Casey, Families Push for Quick Vote On Bill to Allow Those with Disabilities Tax Advantaged Savings Accounts for Care

Casey Bill Could Soon Receive Vote in Both Chambers of Congress - Has Support of 70 Senators, 359 In House of Representatives / Legislation Would Create 529-Style Savings Accounts for Individuals with Disabilities Giving Peace of Mind, Financial Security to Families Facing Challenges like Autism, Down Syndrome / Families and Advocates from South Central PA Discussed What This Bill Means for Vulnerable Children

Casey, Families Push for Quick Vote On Bill to Allow Those with Disabilities Tax Advantaged Savings Accounts for Care

Harrisburg, PA- Today, U.S. Senator Bob Casey (D-PA), joined by families and advocates from South Central Pennsylvania, pushed for a quick vote on the Achieving a Better Life Experience Act (ABLE Act – S. 313/H.R. 647), which would allow tax advantaged savings accounts for care of those with disabilities. Casey’s legislation, the ABLE Act, could receive a vote in both chambers as soon as May and already has the support of 70 Senators and 359 members of the House of Representatives. Casey was joined by members of the community who have disabilities and would benefit from this bill, as well as Maureen Cronin, Executive Director of The Arc of Pennsylvania and Maureen Westcott, Executive Director for The Arc of Lancaster County.
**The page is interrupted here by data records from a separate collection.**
(** * SLR(1) parser table generator (app.py): model and properties

    The development follows the script top to bottom: the grammar reader
    [get_grammar], [augment_grammar], the LR(0) construction ([closure],
    [goto], [generate_lr0_items]), the memoised [compute_first] and
    [compute_follow], and [generate_slr1_parsing_table].

    Conventions of the model.
    - A Python [str] is a list of Unicode code points ([str := list N]);
      ASCII literals are written with [lit].
    - A [dict] whose iteration order is observed (the grammar) is an
      association list in insertion order with unique keys; a [dict] that is
      only looked up is a [gmap]; a [set]/[frozenset] is a [gset].
    - Iterating over a [set] visits its elements once each, in an order the
      language does not fix: every loop over a set goes through a
      [set_order], and general statements hold for every such order.
    - Functions that can raise, or whose loop needs fuel in the model,
      return a [res].
    - The interpreter's limit on the depth of recursion is not modelled.
      [compute_first] and [compute_follow] nest up to one call for each
      nonterminal; where that exceeds the limit the script raises
      [RecursionError], which [exn] does not have. What is stated of the
      tables they return is stated of a run that stays below the limit. *)

From Stdlib Require Import NArith Ascii String Decimal.
From stdpp Require Import base option list gmap sets finite vector.

#[local] Set Warnings "-clear-no-such-hyp".
Local Open Scope N_scope.
Local Open Scope nat_scope.

(** ** Strings *)

Abbreviation char := N (only parsing).
Abbreviation str := (list N) (only parsing).

(** An ASCII literal as a Python string. *)
Definition lit (s : string) : str :=
  (λ a, N_of_ascii a) <$> list_ascii_of_string s.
“This piece of legislation will allow families to help their children have a better future,” Senator Casey said. “The ABLE Act now has support from a strong majority in both parties, in both the House and Senate, because it is a commonsense approach to help families save and pay for their loved ones’ long term care. Passing the ABLE Act will help give these families much needed peace of mind.”

The ABLE Act would amend Section 529 of the Internal Revenue Code to allow use of tax-free savings accounts for individuals with disabilities. The bill, first introduced in 2006, would ease financial strains faced by individuals with disabilities by making tax-free savings accounts available to cover qualified expenses such as education, housing, medical, and transportation. The bill would supplement, but not supplant, benefits provided through private insurance, the Medicaid program, the beneficiary’s employment, and other sources.